> Supplied records
(** * DiceGame: the lobby and turn-based game state machine of [server.js]

    A shallow embedding of the game logic of the Socket.IO server: table
    seating, the turn engine with its timers, winner determination with
    sudden death, and the leave logic.

    - JavaScript objects that are shared by reference (lobbies, seated
      players, sockets) live in explicit stores of the [World]; a closure
      holds the addresses of the objects it captured.
    - A handler runs to completion: it is a function from the world to its
      outcome, a new world or an uncaught exception.
    - [setTimeout] continuations and [db.run] callbacks are data: they stay
      pending in the world until the environment fires them, a timer not
      before it is due, a database statement with success or failure.
    - [Math.random()] reads a stream of draws; a draw is a multiple of 2^-53
      in [0, 1), and its product with an integer is the nearest double, as
      IEEE 754 rounds it.
    - Numbers are the integers of [Z] that doubles hold: what [parseInt]
      reads and what [getRandomInt] computes is rounded to the nearest
      double ([Js.num]).  Balances, bets and pots are taken below 2^53,
      where sums and differences of integers are exact.  Numerals beyond
      the range of doubles ([Infinity]) and the exponent form in which a
      text shows numbers from 10^21 on are outside the model.
    - Strings are UTF-8 byte strings.

    The handlers for authentication, lobby creation and joining, the lobby
    list and chat are not part of this development, nor is room membership,
    which the transport keeps. *)

From Stdlib Require Import Ascii QArith Qround.
From stdpp Require Import base strings list gmap pretty.

Open Scope Z_scope.

(** ** JavaScript primitives *)

Module Js.

(** [StrWhiteSpaceChar] in one byte: TAB, LF, VT, FF, CR and SP. *)
Definition is_ws (c : ascii) : bool :=
  let n := Z.of_nat (nat_of_ascii c) in
  ((9 <=? n) && (n <=? 13)) || (n =? 32).

(** The first byte of a longer [StrWhiteSpaceChar]. *)
Definition is_ws_lead (c : ascii) : bool :=
  let n := Z.of_nat (nat_of_ascii c) in
  (n =? 194) || (n =? 225) || (n =? 226) || (n =? 227) || (n =? 239).

(** [StrWhiteSpaceChar] in two bytes: U+00A0. *)
Definition is_ws2 (c1 c2 : ascii) : bool :=
  (Z.of_nat (nat_of_ascii c1) =? 194) && (Z.of_nat (nat_of_ascii c2) =? 160).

> Aim of the exercise
Copy out each entry exactly, leaving nothing out.

> Answer space
(** * DiceGame: the lobby and turn-based game state machine of [server.js]

    A shallow embedding of the game logic of the Socket.IO server: table
    seating, the turn engine with its timers, winner determination with
    sudden death, and the leave logic.

    - JavaScript objects that are shared by reference (lobbies, seated
      players, sockets) live in explicit stores of the [World]; a closure
      holds the addresses of the objects it captured.
    - A handler runs to completion: it is a function from the world to its
      outcome, a new world or an uncaught exception.
    - [setTimeout] continuations and [db.run] callbacks are data: they stay
      pending in the world until the environment fires them, a timer not
      before it is due, a database statement with success or failure.
    - [Math.random()] reads a stream of draws; a draw is a multiple of 2^-53
      in [0, 1), and its product with an integer is the nearest double, as
      IEEE 754 rounds it.
    - Numbers are the integers of [Z] that doubles hold: what [parseInt]
      reads and what [getRandomInt] computes is rounded to the nearest
      double ([Js.num]).  Balances, bets and pots are taken below 2^53,
      where sums and differences of integers are exact.  Numerals beyond
      the range of doubles ([Infinity]) and the exponent form in which a
      text shows numbers from 10^21 on are outside the model.
    - Strings are UTF-8 byte strings.

    The handlers for authentication, lobby creation and joining, the lobby
    list and chat are not part of this development, nor is room membership,
    which the transport keeps. *)

From Stdlib Require Import Ascii QArith Qround.
From stdpp Require Import base strings list gmap pretty.

Open Scope Z_scope.

(** ** JavaScript primitives *)

Module Js.

(** [StrWhiteSpaceChar] in one byte: TAB, LF, VT, FF, CR and SP. *)
Definition is_ws (c : ascii) : bool :=
  let n := Z.of_nat (nat_of_ascii c) in
  ((9 <=? n) && (n <=? 13)) || (n =? 32).

(** The first byte of a longer [StrWhiteSpaceChar]. *)
Definition is_ws_lead (c : ascii) : bool :=
  let n := Z.of_nat (nat_of_ascii c) in
  (n =? 194) || (n =? 225) || (n =? 226) || (n =? 227) || (n =? 239).

(** [StrWhiteSpaceChar] in two bytes: U+00A0. *)
Definition is_ws2 (c1 c2 : ascii) : bool :=
  (Z.of_nat (nat_of_ascii c1) =? 194) && (Z.of_nat (nat_of_ascii c2) =? 160).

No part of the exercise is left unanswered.